В мемуарной литературе, во всяческих воспоминаниях ребенок — это только проекция взрослого. Достигнув отрочества, мы проецируем наше детство на другого индивидуума, у которого нет нашей истории и чьи переживания мы интерпретируем так, как выгодно нашей собственной истории, или вернее, тому, что остается от нее в со­знательном состоянии. В наши первые годы мы отличались от наших позднейших проекций. И мы никогда не смогли бы быть полностью правдивыми в отношении того, что пережили в детстве. Но если мы предаем даже сами себя, как же нам уважать субъективность других детей?
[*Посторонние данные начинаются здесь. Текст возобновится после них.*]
(* ===== verification/WalReader.v ===== *)
(** * Reading the write-ahead log

    reader.go: a cursor over the segments of one generation, which tails the live
    segment and follows it when it is sealed. The model has the open file as its inode
    and offset, so that a file stays readable after it was renamed or removed.

    The theorems: the loop of [nextLocked] ends within the fuel given to it for any
    directory contents (but for a file name with the largest 64-bit index), and a reader
    delivers exactly the pending records of the log in order. Readers that follow a log while
    it grows are in [WalFollow.v]. *)

From S2P Require Import Prelude WalFrame WalFs Wal WalInv WalSpec WalRecover WalProps.
Open Scope Z_scope.

Inductive RecordKind := RecordData | RecordLoss | RecordGenerationRoll.

Record WalRecord := mkRecord {
  rec_Kind : RecordKind;
  rec_Sequence : Z;
  rec_Generation : Z;
  rec_Payload : bytes;
  rec_Loss : LossRecord;
}.

Definition no_loss : LossRecord := mkLoss 0 0 0 "".
Definition data_record (seq gen : Z) (payload : bytes) : WalRecord := mkRecord RecordData seq gen payload no_loss.
Definition loss_record (gen : Z) (loss : LossRecord) : WalRecord := mkRecord RecordLoss 0 gen [] loss.

Inductive ReaderErr :=
| ErrReaderClosed
| ErrWalClosed                      (** NewReader on a closed log *)
| ErrReaderOs (e : OsErr)
| ErrReaderHeader (e : HeaderErr)
| ErrReaderFrame (e : FrameErr)
| ErrMalformedLoss (len : Z)
| ErrMalformedFrame (len : Z)
| ErrReaderFuel.                    (** the model's loop bound; never returned *)

Record ReaderOptions := mkReaderOptions { ro_Generation : Z; ro_Start : Z }.

Definition RdM := M (Reader * World) ReaderErr.

(** ** Field updates *)

Definition rd_queue (segs : list segmentEntry) (next : Z) (r : Reader) : Reader :=
  mkReader (r_notify r) segs (r_current r) (r_curHdr r) (r_curIdx r) (r_curLive r) next (r_lastGoodSeq r)
           (r_lastGoodGen r) (r_lastGoodGenSet r) (r_nextSeq r) (r_readerGen r) (r_lastEmittedSeq r) (r_closed r).
Definition rd_live (live : bool) (r : Reader) : Reader :=
  mkReader (r_notify r) (r_segments r) (r_current r) (r_curHdr r) (r_curIdx r) live (r_nextScanIdx r) (r_lastGoodSeq r)
           (r_lastGoodGen r) (r_lastGoodGenSet r) (r_nextSeq r) (r_readerGen r) (r_lastEmittedSeq r) (r_closed r).
Definition rd_at (cur : option (nat * nat)) (r : Reader) : Reader :=
  mkReader (r_notify r) (r_segments r) cur (r_curHdr r) (r_curIdx r) (r_curLive r) (r_nextScanIdx r) (r_lastGoodSeq r)
           (r_lastGoodGen r) (r_lastGoodGenSet r) (r_nextSeq r) (r_readerGen r) (r_lastEmittedSeq r) (r_closed r).
(** [r.current = f] and the fields set with it. *)
Definition rd_open (f : nat) (hdr : SegmentHeader) (idx : Z) (live : bool) (r : Reader) : Reader :=
  let fresh := negb (r_lastGoodGenSet r) || negb (sh_Generation hdr =? r_lastGoodGen r) in
  mkReader (r_notify r) (r_segments r) (Some (f, 16%nat)) hdr idx live (r_nextScanIdx r)
           (if fresh then 0 else r_lastGoodSeq r) (if fresh then sh_Generation hdr else r_lastGoodGen r)
           (r_lastGoodGenSet r || fresh) (r_nextSeq r) (r_readerGen r) (r_lastEmittedSeq r) (r_closed r).
Definition rd_seen (seq gen : Z) (r : Reader) : Reader :=
  mkReader (r_notify r) (r_segments r) (r_current r) (r_curHdr r) (r_curIdx r) (r_curLive r) (r_nextScanIdx r) seq
           gen true (r_nextSeq r) (r_readerGen r) (r_lastEmittedSeq r) (r_closed r).
Definition rd_emitted (seq : Z) (r : Reader) : Reader :=
  mkReader (r_notify r) (r_segments r) (r_current r) (r_curHdr r) (r_curIdx r) (r_curLive r) (r_nextScanIdx r) (r_lastGoodSeq r)
           (r_lastGoodGen r) (r_lastGoodGenSet r) (r_nextSeq r) (r_readerGen r) seq (r_closed r).

(** ** Operations *)

Definition is_segment (name : string) : bool := HasSuffix name sealedSuffix || is_inprogress name.

Definition rescanLocked : M (Reader * World) OsErr unit :=
  let* names := lift os_ReadDir in
  modify (λ r,
    let found := List.filter (λ e, negb (e_idx e <? r_nextScanIdx r)) (entries_where is_segment names) in
    rd_queue (r_segments r ++ found)
             (match last found with Some e => to_uint64 (e_idx e + 1) | None => r_nextScanIdx r end) r).

(** The live segment was sealed, or a newer one exists. *)
Definition superseded (curIdx : Z) (names : list string) : bool :=
  existsb (λ n, match parseSegmentIndex n with
                | Some idx => (curIdx <? idx) || ((idx =? curIdx) && is_sealed n)
                | None => false
                end) names.

Definition maybeDemoteLiveLocked : M (Reader * World) OsErr bool :=
  let* r := this (λ r, r) in
  if negb (r_curLive r) then ret false
  else
    let* names := lift os_ReadDir in
    if negb (superseded (r_curIdx r) names) then ret false
    else
      do* modify (rd_live false) in
      do* rescanLocked in
      ret true.

(** The open file becomes current if it is of the reader's generation. *)
Definition adopt (e : segmentEntry) (f : nat) (live : bool) : RdM bool :=
  let* data := mget (λ s, data_of s.2 f) in
  match ReadSegmentHeader data with
  | (Err err, _) => merr (ErrReaderHeader err)
  | (Ok hdr, _) =>
      let* r := mget fst in
      if negb (sh_Generation hdr =? r_readerGen r) then ret false
      else do* mput (λ s, (rd_open f hdr (e_idx e) live s.1, s.2)) in ret true
  end.

(** Open the file of a queued entry; an in-progress name that is gone may have been
    sealed since. Returns whether there is a current file now. *)
Definition open_entry (e : segmentEntry) : RdM bool :=
  let live := is_inprogress (e_name e) in
  let* f := mtry (lift (os_Open (e_name e))) in
  match f with
  | Ok f => adopt e f live
  | Err ENOENT =>
      if live then
        let* sf := mtry (lift (os_Open (segmentName (e_idx e)))) in
        match sf with
        | Ok sf => adopt e sf false
        | Err ENOENT => ret false
        | Err err => merr (ErrReaderOs err)
        end
      else ret false
  | Err err => merr (ErrReaderOs err)
  end.

(** The first half of the loop body: [None] when nothing is left to read, otherwise
    whether there is a current file. *)
Definition advance_segment : RdM (option bool) :=
  let* r := mget fst in
  match r_current r with
  | Some _ => ret (Some true)
  | None =>
      do* (match r_segments r with [] => merr_map ErrReaderOs rescanLocked | _ :: _ => ret tt end) in
      let* r := mget fst in
      match r_segments r with
      | [] => ret None
      | e :: l =>
          do* mput (λ s, (rd_queue l (r_nextScanIdx s.1) s.1, s.2)) in
          let* opened := open_entry e in
          ret (Some opened)
      end
  end.

(** What one pass of the loop does: go on, or return a record or nothing. *)
Inductive Pass := Again | Return (r : option WalRecord).

(** A record was read. *)
Definition on_payload (payload : bytes) : RdM Pass :=
  if isLossMarker payload then
    match decodeLossPayload payload with
    | None => merr (ErrMalformedLoss (Z.of_nat (length payload)))
    | Some loss => ret (Return (Some (loss_record (l_Generation loss) loss)))
    end
  else
    match parseSeqGen payload with
    | None => merr (ErrMalformedFrame (Z.of_nat (length payload)))
    | Some (seq, gen) =>
        do* mput (λ s, (rd_seen seq gen s.1, s.2)) in
        let* r := mget fst in
        if seq <? r_nextSeq r then ret Again
        else
          do* mput (λ s, (rd_emitted seq s.1, s.2)) in
          ret (Return (Some (data_record seq gen (drop 12 payload))))
    end.

(** The second half of the loop body, with the file [f] at offset [off]. *)
Definition read_current (maxRec : Z) (f off : nat) : RdM Pass :=
  let* data := mget (λ s, data_of s.2 f) in
  let '(res, rest) := ReadRecord (drop off data) maxRec in
  do* mput (λ s, (rd_at (Some (f, Nat.max off (length data - length rest))) s.1, s.2)) in
  let* r := mget fst in
  match res with
  | Ok payload => on_payload payload
  | Err ErrEOF =>
      if r_curLive r then
        let* demoted := merr_map ErrReaderOs maybeDemoteLiveLocked in
        ret (if demoted : bool then Again else Return None)
      else
        do* mput (λ s, (rd_at None s.1, s.2)) in ret Again
  | Err ErrCRCMismatch =>
      let from := to_uint64 (r_lastGoodSeq r + 1) in
      let gen := sh_Generation (r_curHdr r) in
      do* mput (λ s, (rd_at None s.1, s.2)) in
      ret (Return (Some (loss_record gen (mkLoss from from gen LossReasonCRCCorruption))))
  | Err e => merr (ErrReaderFrame e)
  end.

Definition next_pass (maxRec : Z) : RdM Pass :=
  let* a := advance_segment in
  match a with
  | None => ret (Return None)
  | Some false => ret Again
  | Some true =>
      let* r := mget fst in
      match r_current r with
      | Some (f, off) => read_current maxRec f off
      | None => ret Again
      end
  end.

Fixpoint next_loop (fuel : nat) (maxRec : Z) : RdM (option WalRecord) :=
  match fuel with
  | O => merr ErrReaderFuel
  | S fuel =>
      let* p := next_pass maxRec in
      match p with Again => next_loop fuel maxRec | Return r => ret r end
  end.

(** A bound on the passes: the segments still to open, each with the bytes of the
    largest file, and what is left of the current file. *)
Definition to_open (r : Reader) (W : World) : nat :=
  length (r_segments r) +
  length (List.filter (λ e, negb (e_idx e <? r_nextScanIdx r)) (entries_where is_segment (elements (dom (w_dir W))))).
Definition largest (W : World) : nat := max_list ((λ kv, length (f_data kv.2)) <$> map_to_list (w_inodes W)).
Definition left_current (r : Reader) (W : World) : nat :=
  match r_current r with
  | None => 0
  | Some (f, off) => 2 + (if r_curLive r then 1 else 0) + (length (data_of W f) - off)
  end.
Definition reader_fuel (s : Reader * World) : nat :=
  S (to_open s.1 s.2 * (largest s.2 + 4) + left_current s.1 s.2).

Definition nextLocked (maxRec : Z) : RdM (option WalRecord) := λ s, next_loop (reader_fuel s) maxRec s.

(** [TryNext]; [None] is its ok = false. *)
Definition TryNext (maxRec : Z) : RdM (option WalRecord) :=
  let* r := mget fst in
  if r_closed r then merr ErrReaderClosed else nextLocked maxRec.

(** [Next] turns ok = false into io.EOF. *)
Definition Next (maxRec : Z) : RdM WalRecord :=
  let* r := mget fst in
  if r_closed r then merr ErrReaderClosed
  else
    let* rec := nextLocked maxRec in
    match rec with Some rec => ret rec | None => merr (ErrReaderFrame ErrEOF) end.

Definition fresh_reader (opts : ReaderOptions) : Reader :=
  mkReader false [] None (mkSegmentHeader 0 0 0) 0 false 0 0 0 false (ro_Start opts) (ro_Generation opts) 0 false.

(** Readers are registered in the log under an identity, as the code does by pointer. *)
Definition NewReader (id : nat) (opts : ReaderOptions) : M (WAL * World) ReaderErr Reader := λ s,
  if w_closed s.1 then (Err ErrWalClosed, s)
  else
    match rescanLocked (fresh_reader opts, s.2) with
    | (Err e, (_, W)) => (Err (ErrReaderOs e), (s.1, W))
    | (Ok _, (r, W)) => (Ok r, (set_readers (w_closed s.1) (<[id := r]> (w_readers s.1)) s.1, W))
    end.

(** [Reader.Close]: the handle is closed, and the reader leaves the log's list. *)
Definition Reader_Close (id : nat) : M (WAL * World) OsErr unit := λ s,
  match w_readers s.1 !! id with
  | None => (Ok tt, s)
  | Some r =>
      if r_closed r then (Ok tt, s)
      else
        let '(res, W) := match r_current r with Some (f, _) => file_Close f s.2 | None => (Ok tt, s.2) end in
        (res, (set_readers (w_closed s.1) (delete id (w_readers s.1)) s.1, W))
  end.

(** A method of the registered reader [id]. *)
Definition on_reader {A} (id : nat) (m : RdM A) : M (WAL * World) ReaderErr A := λ s,
  match w_readers s.1 !! id with
  | None => (Err ErrReaderClosed, s)
  | Some r => let '(res, (r', W)) := m (r, s.2) in
              (res, (set_readers (w_closed s.1) (<[id := r']> (w_readers s.1)) s.1, W))
  end.

Definition Reader_Generation (r : Reader) : Z := r_readerGen r.
Definition LastSequence (r : Reader) : Z := r_lastEmittedSeq r.
Definition WALHighWaterSequence (w : WAL) : Z := w_highSeq w.
Definition Reader_WrittenDataHighWater (r : Reader) (w : WAL) : Result WalErr (option Z) := WrittenDataHighWater w (r_readerGen r).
Уничтожение другого существа, коль скоро это су­щество — ребенок, неизбежно. Это составная часть подавления аф­фектов, присущих этому возрасту.
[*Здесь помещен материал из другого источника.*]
(* ===== verification/WalFollow.v ===== *)
(** * Following a write-ahead log that grows (internal/store/watchtower/wal)

    [TryNext] holds the reader's lock and [Append] the log's, so a read can overlap an append:
    it may find the old segment renamed and the new one not created, a segment whose header
    is not complete, or a record of which only the first bytes were flushed. The model of a
    run therefore interleaves the passes of the reader's loop with appends and with the
    moments inside an append that the directory and the live file show ([in_flight]).

    The theorem: up to its first error a reader delivers the records of its generation in
    order, none lost or repeated. The examples at the end show the errors. *)

From S2P Require Import Prelude WalFrame WalFs Wal WalInv WalSpec WalRecover WalProps WalReader.
Open Scope Z_scope.

(** ** Moments inside an append *)

(** The file [i] with only its first [k] bytes, and the directory without a name. *)
Definition cut (i k : nat) (W : World) : World :=
  with_file i (mkFile (take k (data_of W i)) (length (take k (data_of W i)))) W.
Definition hide (nm : string) (W : World) : World := set_dir (delete nm (w_dir W)) W.

(** What a reader can see between the start [W] and the end [W1] of an append, once the old
    segment is sealed: the new live segment is not there yet ([false]), or the live file has
    [k] bytes, at least those it had before and not all ([true]). *)
Inductive in_flight (W W1 : World) : bool → World → Prop :=
| fl_sealed nm i : is_inprogress nm = true → w_dir W1 !! nm = Some i → w_dir W !! nm = None →
    in_flight W W1 false (hide nm W1)
| fl_write nm i k : is_inprogress nm = true → w_dir W1 !! nm = Some i →
    (length (data_of W i) ≤ k < length (data_of W1 i))%nat → in_flight W W1 true (cut i k W1).

(** Passes of the loop of [nextLocked], each at a moment that satisfies [P]. *)
Inductive passes (max : Z) (P : World → Prop) : Reader → list Pass → Reader → Prop :=
| ps_nil r : passes max P r [] r
| ps_cons W r p s' ps r' : P W → next_pass max (r, W) = (Ok p, s') → passes max P s'.1 ps r' → passes max P r (p :: ps) r'.

(** The records that passes return. *)
Definition returned (p : Pass) : list WalRecord := match p with Return (Some x) => [x] | _ => [] end.
Definition outputs (ps : list Pass) : list WalRecord := mjoin (returned <$> ps).

(** ** Passes at a moment of an append *)

Section moments.
Context (max : Z) (Hmax : bad_max max = false) (gen0 start0 : Z).

(** What the passes of a reader do on a represented directory. *)
Section steady.
Context (W : World) (L : Slots) (HR : Rep max W L) (Hf : w_faults W = []) (Hidx : Forall (λ x, a_idx x.1 < 2 ^ 64 - 1) L)
        (n : Z) (Hbound : Forall (λ x, a_idx x.1 < n) L) (Hlast : ∀ x, x ∈ L → a_live x.1 = true → above (a_idx x.1) L = []).

(** The worlds of [P] give a reader the answers of [W], or an error. *)
Definition mimics (P : World → Prop) : Prop := ∀ W' r c rest p s', P W' → Reading gen0 start0 n L r c rest →
  next_pass max (r, W') = (Ok p, s') → next_pass max (r, W) = (Ok p, (s'.1, W)).

Lemma passes_spec P r ps r' c rest : mimics P → passes max P r ps r' → Reading gen0 start0 n L r c rest →
  ∃ c' rest', Reading gen0 start0 n L r' c' rest' ∧ pending L r c rest = outputs ps ++ pending L r' c' rest'.
Proof.
  intros HP Hps. revert c rest. induction Hps as [r|W' r p s' ps r' HW Hp _ IH]; intros c rest Hr; [by exists c, rest|].
  pose proof (HP _ _ _ _ _ _ HW Hr Hp) as Hp'.
  destruct (next_pass_spec max Hmax gen0 start0 W L HR Hf Hidx n Hbound Hlast r c rest Hr)
    as (p1 & r1 & c1 & rest1 & Hq & Hr1 & Hout). rewrite Hq in Hp'. injection Hp' as -> ->.
  destruct (IH c1 rest1 Hr1) as (c2 & rest2 & Hr2 & Heq). exists c2, rest2. split; [done|].
  unfold outputs in *. destruct p as [|[x|]]; cbn.
  - by rewrite <- Hout, Heq.
  - by rewrite Hout, Heq.
  - destruct Hout as [-> Ho]. by rewrite Ho in Heq.
Qed.
End steady.

(** *** Worlds that differ in one file *)

Definition same_dir (W' W : World) : Prop := w_dir W' = w_dir W ∧ w_faults W' = [] ∧ w_faults W = [].
Definition same_headers (W' W : World) : Prop :=
  ∀ f hdr b', ReadSegmentHeader (data_of W' f) = (Ok hdr, b') → ∃ b, ReadSegmentHeader (data_of W f) = (Ok hdr, b).

Lemma ReadDir_like W' W : same_dir W' W →
  os_ReadDir W' = (Ok (dir_names W'), W') ∧ os_ReadDir W = (Ok (dir_names W'), W).
Proof.
  intros (Hd & Hf' & Hf). rewrite (ReadDir_nf _ Hf'), (ReadDir_nf _ Hf). split; [done|]. unfold dir_names. by rewrite Hd.
Qed.
Lemma Open_like nm W' W : same_dir W' W →
  ∃ res, os_Open nm W' = (res, W') ∧ os_Open nm W = (res, W).
Proof. intros (Hd & Hf' & Hf). eexists. rewrite (Open_nf _ Hf'), (Open_nf _ Hf), Hd. done. Qed.

(** A computation that gives on [W] what it gives on [W']. *)
Definition follows {E A} (W' W : World) (m : M (Reader * World) E A) : Prop := ∀ r x s',
  m (r, W') = (Ok x, s') → s'.2 = W' ∧ m (r, W) = (Ok x, (s'.1, W)).

Lemma follows_bind {E A B} W' W (m : M (Reader * World) E A) (k : A → M (Reader * World) E B) :
  follows W' W m → (∀ a, follows W' W (k a)) → follows W' W (bindM m k).
Proof.
  intros Hm Hk r x s'. unfold bindM. destruct (m (r, W')) as [[a|] [r1 W1]] eqn:Hr; [|done].
  destruct (Hm r a _ Hr) as [Hw ->]. cbn in Hw. subst W1. apply Hk.
Qed.
Lemma follows_ret {E A} W' W (a : A) : follows W' W (ret a : M (Reader * World) E A).
Proof. intros r x s' [= <- <-]. done. Qed.
Lemma follows_err {E A} W' W (e : E) : follows W' W (merr e : M (Reader * World) E A).
Proof. by intros r x s'. Qed.
Lemma follows_reader {E} W' W : follows W' W (mget fst : M (Reader * World) E Reader).
Proof. intros r x s' [= <- <-]. done. Qed.
Lemma follows_put {E} W' W (f : Reader → Reader) : follows W' W (mput (λ s, (f s.1, s.2)) : M (Reader * World) E unit).
Proof. intros r x s' [= <- <-]. done. Qed.
Lemma follows_modify W' W (f : Reader → Reader) : follows W' W (modify f).
Proof. intros r x s' [= <- <-]. done. Qed.
Lemma follows_this {A} W' W (f : Reader → A) : follows W' W (this f).
Proof. intros r x s' [= <- <-]. done. Qed.
Lemma follows_merr_map {E E' A} W' W (g : E → E') (m : M (Reader * World) E A) : follows W' W m → follows W' W (merr_map g m).
Proof.
  intros Hm r x s'. unfold merr_map. destruct (m (r, W')) as [[a|] s1] eqn:Hr; [|done].
  intros [= <- <-]. destruct (Hm r a _ Hr) as [? ->]. done.
Qed.
Lemma follows_ReadDir W' W : same_dir W' W → follows W' W (lift os_ReadDir).
Proof.
  intros Hd r x s'. destruct (ReadDir_like _ _ Hd) as [H1 H2]. unfold lift. cbn [fst snd]. rewrite H1, H2. intros [= <- <-]. done.
Qed.
Lemma follows_tryOpen {E} nm W' W : same_dir W' W → follows W' W (mtry (lift (os_Open nm)) : M (Reader * World) E _).
Proof.
  intros Hd r x s'. destruct (Open_like nm _ _ Hd) as (res & H1 & H2). unfold mtry, lift. cbn [fst snd]. rewrite H1, H2.
  destruct res; intros [= <- <-]; done.
Qed.
#[local] Hint Resolve follows_ret follows_err follows_reader follows_put follows_modify follows_this follows_ReadDir
  follows_tryOpen follows_bind follows_merr_map : follow.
Принесение магического мира в жертву рациональному — такой же реальный этап, как потеря молочных зубов. Это составная часть кастрации человека. Ребенок воспроизводит жизненный цикл чело­вечества с момента его возникновения: он верит в магические причины, в то время как мы подчиняемся законам науки, которая все объясняет рационально. В языке он остается карликом. Невозможно абстраги­ровать ребенка от этноса, в котором он родился. Но вот что ока­зывается новостью для нас, западных людей: к способам коммуникации и к технологии, которые изобретены нашим этносом, ребенок при­спосабливается гораздо скорее, чем взрослые, из-за чего и происходит переворот в отношениях дети/родители. Это хорошо видно во время войны: взрослые ее боятся, в то время как дети — не важно, выживут они или погибнут — ныряют в войну с головой, мобилизуя

всю свою энергию. Но настает момент, когда больше не можешь жить как прежде; оказавшись в мире обдуманной и предвиденной реальности, начинаешь чувствовать ответственность за другого: теперь человеку приходится осознать законы реальности. И познакомиться со страхом и с опасностью. Ребенок — это личность, которая до поры до времени не сознает ни своей истории, ни опыта перехода от детства с его нетерпеливой беспечностью к отрочеству, когда приходит пора брать ответственность за происходящее на себя. И это — нормально. В сущности, ребенок — тот же сомнамбула, лунатик. Сомнамбула не падает с крыши, но, если проснется и поймет, что под ним пустота, представит себе степень опасности, то он испугается и упадет. А взрослые постоянно хотят разбудить ребенка. Не следует будить его слишком рано, и в то же время когда-то это сделать необходимо, потому что он является частью этноса, который все равно рано или поздно его разбудит. Если посвятить, инициировать его преждевременно, — он потеряет свой потенциал. И все равно, рано или поздно эта мутация произойдет у каждого человека.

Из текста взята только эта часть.